Eating disorders are not a single disorder, but a group of related disorders that involve unhealthy relationships with food and a negative body image. Although there is more awareness of eating disorders, there are many misconceptions that can prevent you from acknowledging there is a problem, or recognizing a disorder in someone else.
Eating Disorders Are Obvious
In many cases, it is much easier to assume that a person has an eating disorder if they are unusually thin, but this is not always true. Some people are naturally quite thin and do not have unhealthy relationships with food. Furthermore, you can be of average weight or overweight and have an eating disorder, which often makes the problem easier to hide from those around you.
Anorexia is typically associated with people who drop a significant amount of weight and become alarmingly thin. However, many people with bulimia never reach the point of being unhealthily thin, and maintain a healthy weight through unhealthy practices, such as purging. An often overlooked eating disorder is binge eating disorder, which can occur in people of any weight. When people who are overweight have binge eating disorder, it is often looked at as a problem of willpower rather than a genuine disorder.

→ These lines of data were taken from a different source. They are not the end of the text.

(* ===== verification/Hist.v ===== *)
(** * [bench/internal/hist]: the latency recorder

    The recorder keeps every sample.  Its operations hold the mutex for their
    whole length, so they are atomic and a run is a sequence of them in the
    order the lock was taken; [Percentiles] sorts the samples in place. *)

From stdpp Require Import sorting.
From S2P Require Import Prelude GoStrings GoFloat.

Record Recorder : Type := mkRecorder { samples : list duration }.

Definition New (expected : Z) : Recorder := {| samples := [] |}.

Definition AddBatch (r : Recorder) (s : list duration) : Recorder :=
  {| samples := samples r ++ s |}.

Definition Len (r : Recorder) : Z := zlen (samples r).

(** [slices.Sort] on durations. *)
Definition sort (l : list duration) : list duration := merge_sort Z.le l.

(** The index of one quantile, clamped to the last sample. *)
Definition quantile_index (q : float64) (n : Z) : Z :=
  let idx := trunc64 (fmul q (f_of_Z n)) in
  if n <=? idx then n - 1 else idx.

Fixpoint pick (sorted : list duration) (qs : list float64) : option (list duration) :=
  match qs with
  | [] => Some []
  | q :: qs' =>
      match index sorted (quantile_index q (zlen sorted)) with
      | None => None
      | Some v => cons v <$> pick sorted qs'
      end
  end.

(** The quantiles and the recorder as the call leaves it; [None] is an index
    out of range. *)
Definition Percentiles (r : Recorder) (qs : list float64) : option (list duration) * Recorder :=
  match samples r with
  | [] => (Some (repeat 0 (length qs)), r)
  | _ => let sorted := sort (samples r) in (pick sorted qs, {| samples := sorted |})
  end.

Example percentiles_ex :
  fst (Percentiles (AddBatch (AddBatch (New 4) [30; 10]) [20; 40]) [fconst 50 100; fconst 99 100]) =
    Some [30; 40].
Proof. vm_compute. reflexivity. Qed.

(** ** Sorting *)

Lemma sort_perm l : sort l ≡ₚ l.
Proof. apply merge_sort_Permutation. Qed.

Lemma sort_sorted l : StronglySorted Z.le (sort l).
Proof. apply StronglySorted_merge_sort; apply _. Qed.

Lemma sort_unique l k : l ≡ₚ k -> sort l = sort k.
Proof.
  intros H. apply (StronglySorted_unique Z.le); [apply sort_sorted..|].
  by rewrite !sort_perm.
Qed.

Lemma zlen_sort l : zlen (sort l) = zlen l.
Proof. unfold zlen. by rewrite sort_perm. Qed.

Lemma quantile_index_range q n :
  within 1 q -> 0 < n < 2 ^ 53 -> 0 <= quantile_index q n < n.
Proof.
  intros Hq Hn. unfold quantile_index.
  pose proof (fmul_unit_bound q n Hq ltac:(lia)). case_match; b2p; lia.
Qed.

(** How many elements satisfy a test. *)
Definition count (f : Z -> bool) (l : list Z) : Z := zlen (List.filter f l).

Lemma count_perm f l k : l ≡ₚ k -> count f l = count f k.
Proof. intros H. unfold count, zlen. f_equal. induction H; simpl; repeat case_match; simpl; lia. Qed.

Lemma count_all f l : Forall (fun x => f x = true) l -> count f l = zlen l.
Proof.
  unfold count. induction 1 as [|x l Hx _ IH]; [done|]. simpl. by rewrite Hx, !zlen_cons, IH.
Qed.

Lemma count_app f l k : count f (l ++ k) = count f l + count f k.
Proof. unfold count. by rewrite List.filter_app, zlen_app. Qed.

Lemma count_nonneg f l : 0 <= count f l.
Proof. apply zlen_nonneg. Qed.

(** In a sorted list, the element at rank [i] has [i + 1] elements at or below
    it and [n - i] at or above it. *)
Lemma sorted_rank l i v :
  StronglySorted Z.le l -> index l i = Some v ->
  i + 1 <= count (fun x => x <=? v) l /\ zlen l - i <= count (fun x => v <=? x) l.
Proof.
  unfold index. case_match eqn:E; [|done]. intros Hs Hv. b2p.
  pose proof (take_drop_middle l (Z.to_nat i) v Hv) as Hl.
  assert (zlen (take (Z.to_nat i) l) = i) as Ht by (unfold zlen in *; rewrite length_take; lia).
  rewrite <- Hl in Hs.
  apply StronglySorted_app in Hs as (Hlr & _ & Hr). apply StronglySorted_cons in Hr as [Hr _].
  rewrite <- Hl at 1 2 3. rewrite !count_app, zlen_app, zlen_cons, Ht.
  change (?v :: ?k) with ([v] ++ k). rewrite !count_app.
  assert (count (fun x => x <=? v) [v] = 1 /\ count (fun x => v <=? x) [v] = 1) as [-> ->]
    by (unfold count; simpl; by rewrite Z.leb_refl).
  rewrite (count_all (fun x => x <=? v) (take _ _)).
  2:{ apply Forall_forall. intros x Hx. apply Z.leb_le. apply Hlr; [done|]. by left. }
  rewrite (count_all (fun x => v <=? x) (drop _ _)).
  2:{ eapply Forall_impl; [exact Hr|]. intros x Hx. by apply Z.leb_le. }
  pose proof (count_nonneg (fun x => x <=? v) (drop (S (Z.to_nat i)) l)).
  pose proof (count_nonneg (fun x => v <=? x) (take (Z.to_nat i) l)). lia.
Qed.

(** ** Recorders that hold the same samples in another order

    Batches arrive in the order the clients take the lock, so the recorder
    after a run is known up to a permutation of its samples. *)

Definition same_samples (r1 r2 : Recorder) : Prop := samples r1 ≡ₚ samples r2.

#[export] Instance same_samples_equiv : Equivalence same_samples.
Proof.
  split; unfold same_samples.
  - by intros r.
  - by intros r1 r2 ->.
  - by intros r1 r2 r3 -> ->.
Qed.

#[export] Instance AddBatch_proper :
  Proper (same_samples ==> Permutation ==> same_samples) AddBatch.
Proof. intros r1 r2 H k1 k2 Hk. unfold same_samples, AddBatch in *. simpl. by rewrite H, Hk. Qed.

#[export] Instance Len_proper : Proper (same_samples ==> eq) Len.
Proof. intros r1 r2 H. unfold same_samples in H. unfold Len, zlen. by rewrite H. Qed.

#[export] Instance fst_Percentiles_proper :
  Proper (same_samples ==> eq ==> eq) (fun r qs => fst (Percentiles r qs)).
Proof.
  intros r1 r2 H qs _ <-. unfold same_samples in H. unfold Percentiles.
  destruct (samples r1) eqn:E1, (samples r2) eqn:E2; simpl; [done|..].
  - apply Permutation_nil_l in H. done.
  - symmetry in H. apply Permutation_nil_l in H. done.
  - by rewrite (sort_unique _ _ H).
Qed.

(** One client's batches, in order. *)
Definition add_all (r : Recorder) (batches : list (list duration)) : Recorder :=
  fold_left AddBatch batches r.

Lemma add_all_samples batches r : samples (add_all r batches) = samples r ++ concat batches.
Proof.
  revert r. induction batches as [|b bs IH]; intros r; simpl; [by rewrite app_nil_r|].
  rewrite IH. unfold AddBatch. simpl. by rewrite <- app_assoc.
Qed.

Lemma concat_perm {A} (ls ks : list (list A)) : ls ≡ₚ ks -> concat ls ≡ₚ concat ks.
Proof.
  induction 1; simpl; [done|by f_equiv|apply Permutation_app_swap_app|by etrans].
Qed.

Lemma pick_Some sorted qs :
  sorted <> [] -> zlen sorted < 2 ^ 53 -> Forall (within 1) qs ->
  exists out, pick sorted qs = Some out /\
    Forall2 (fun q v => index sorted (quantile_index q (zlen sorted)) = Some v) qs out.
Proof.
  intros Hne Hn. assert (0 < zlen sorted).
  { destruct sorted; [done|]. rewrite zlen_cons. pose proof (zlen_nonneg sorted). lia. }
  induction 1 as [|q qs Hq _ [out [Ho Hf]]]; simpl; [by exists []|].
  destruct (index_Some sorted (quantile_index q (zlen sorted))) as (v & Hv & _).
  { apply quantile_index_range; [done|lia]. }
  rewrite Hv, Ho. exists (v :: out). by split; [|constructor].
Qed.

(** The percentiles of a run do not depend on the order in which the
    clients' batches reached the recorder. *)
Theorem percentiles_batch_order (bs bs' : list (list duration)) n n' qs :
  bs ≡ₚ bs' ->
  fst (Percentiles (add_all (New n) bs) qs) = fst (Percentiles (add_all (New n') bs') qs).
Proof.
  intros H. apply (fst_Percentiles_proper _ _); [|done]. unfold same_samples.
  rewrite !add_all_samples. simpl. by apply concat_perm.
Qed.

Lemma percentiles_batch_order_witness :
  fst (Percentiles (add_all (New 4) [[30; 10]; [20]]) [fconst 50 100]) =
  fst (Percentiles (add_all (New 0) [[20]; [30; 10]]) [fconst 50 100]).
Proof. apply percentiles_batch_order. apply Permutation_swap. Defined.

(** C33. Asked for quantiles in [0, 1] of fewer than 2^53 samples, [Percentiles]
    never indexes out of range, keeps the samples, and each value it reports is
    a sample that has at least [idx + 1] samples at or below it and at least
    [n - idx] at or above it, [idx] being the clamped rank the quantile asks
    for; the reported values ascend with their ranks. *)
Theorem percentiles_rank (r : Recorder) qs :
  samples r <> [] -> Len r < 2 ^ 53 -> Forall (within 1) qs ->
  exists out, fst (Percentiles r qs) = Some out /\
    same_samples (snd (Percentiles r qs)) r /\
    StronglySorted Z.le (samples (snd (Percentiles r qs))) /\
    Forall2 (fun q v => v ∈ samples r /\
        0 <= quantile_index q (Len r) < Len r /\
        quantile_index q (Len r) + 1 <= count (fun x => x <=? v) (samples r) /\
        Len r - quantile_index q (Len r) <= count (fun x => v <=? x) (samples r)) qs out.
Proof.
  intros Hne Hn Hq. unfold Percentiles, Len in *.
  assert (0 < zlen (samples r)).
  { destruct (samples r) as [|x l]; [done|]. rewrite zlen_cons. pose proof (zlen_nonneg l). lia. }
  destruct (samples r) as [|x l] eqn:E; [done|]. rewrite <- E in *. clear E Hne.
  set (s := samples r) in *.
  destruct (pick_Some (sort s) qs) as (out & Ho & Hf); [|by rewrite zlen_sort|done|].
  { intros E0. pose proof (zlen_sort s) as E1. rewrite E0, zlen_nil in E1. lia. }
  exists out. simpl. split_and!; [done|apply sort_perm|apply sort_sorted|].
  rewrite zlen_sort in Hf. clear Ho. revert Hq.
  induction Hf as [|q v qs' out' Hv _ IH]; intros Hq; constructor.
  - apply Forall_cons in Hq as [Hq _].
    destruct (sorted_rank _ _ _ (sort_sorted s) Hv) as [H1 H2].
    rewrite (count_perm _ _ _ (sort_perm s)) in H1.
    rewrite (count_perm _ _ _ (sort_perm s)), zlen_sort in H2.
    split_and!; try done; try by apply quantile_index_range.
    unfold index in Hv. case_match; [|done]. apply list_elem_of_lookup_2 in Hv.
    by rewrite sort_perm in Hv.
  - apply Forall_cons in Hq as [_ Hq]. by apply IH.
Qed.

Lemma within_fconst_50 : within 1 (fconst 50 100).
Proof. vm_compute. split; [done|]. intros ?; congruence. Qed.

Lemma percentiles_rank_witness :
  let r := AddBatch (New 4) [30; 10; 40; 20] in
  exists out, fst (Percentiles r [fconst 50 100]) = Some out /\
    same_samples (snd (Percentiles r [fconst 50 100])) r /\
    StronglySorted Z.le (samples (snd (Percentiles r [fconst 50 100]))) /\
    Forall2 (fun q v => v ∈ samples r /\
        0 <= quantile_index q (Len r) < Len r /\
        quantile_index q (Len r) + 1 <= count (fun x => x <=? v) (samples r) /\
        Len r - quantile_index q (Len r) <= count (fun x => v <=? x) (samples r))
      [fconst 50 100] out.
Proof.
  apply (percentiles_rank (AddBatch (New 4) [30; 10; 40; 20])).
  - simpl. congruence.
  - reflexivity.
  - constructor; [exact within_fconst_50|constructor].
Defined.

Men Don't Have Eating Disorders
Although eating disorders disproportionately affect girls and women, boys and men are not immune to all forms of eating disorders. Males can experience the same obsessions with their weight or uncontrollable binges of food. Another form of eating disorder that is more commonly seen in males than females is the obsession with gaining muscle mass. If you are obsessed with gaining muscle, you may be extremely restrictive of your diet and meticulously count calories and protein.
Much like a person who has anorexia may exercise to the point of exhaustion and weight themselves multiple times per day to see if they are losing weight, a person who is unusually focused on building muscle may spend excessive amounts of time lifting weights and weighing themselves to see if they are gaining mass.
Only Young Women Have Eating Disorders
You may think that eating disorders only affect females who are teenagers or young adults, but this is far from the truth. Many young girls and women who experienced eating disorders continue to experience the same destructive patterns of thought and behavior throughout their life. Even with successful treatment, they may find that staying healthy is a constant struggle.
Adult women who never had an eating disorder may suddenly develop problematic behaviors even into old age. In many cases, eating disorders later in life can be attributed to traumatic or stressful life events, or many of the criticisms that women face as they age. For example, some women may become extremely self-critical of their appearance after a divorce, especially if their partner cheated with someone who was younger or thinner.
Eating disorders that are the result of traumatic events, such as sexual assault, can also happen later in life. The obsession with an overly restrictive diet can provide an element of control in the life of a person who had no control during an attack. In contrast, binge eating may be used as a method of dealing with emotions related to the trauma, or in hopes of gaining weight and being viewed as less desirable to potentially avoid another attack. In many cases, the events or self-critical behavior that precipitate eating disorders at younger ages are the same or similar to the underlying cause of eating disorders later in life.
Eliminating many of the misconceptions that are associated with eating disorders can foster a better understanding of all types of eating disorders. Furthermore, more people can recognize unhealthy behaviors once they realize there is no specific group of people that are immune to any type of eating disorder.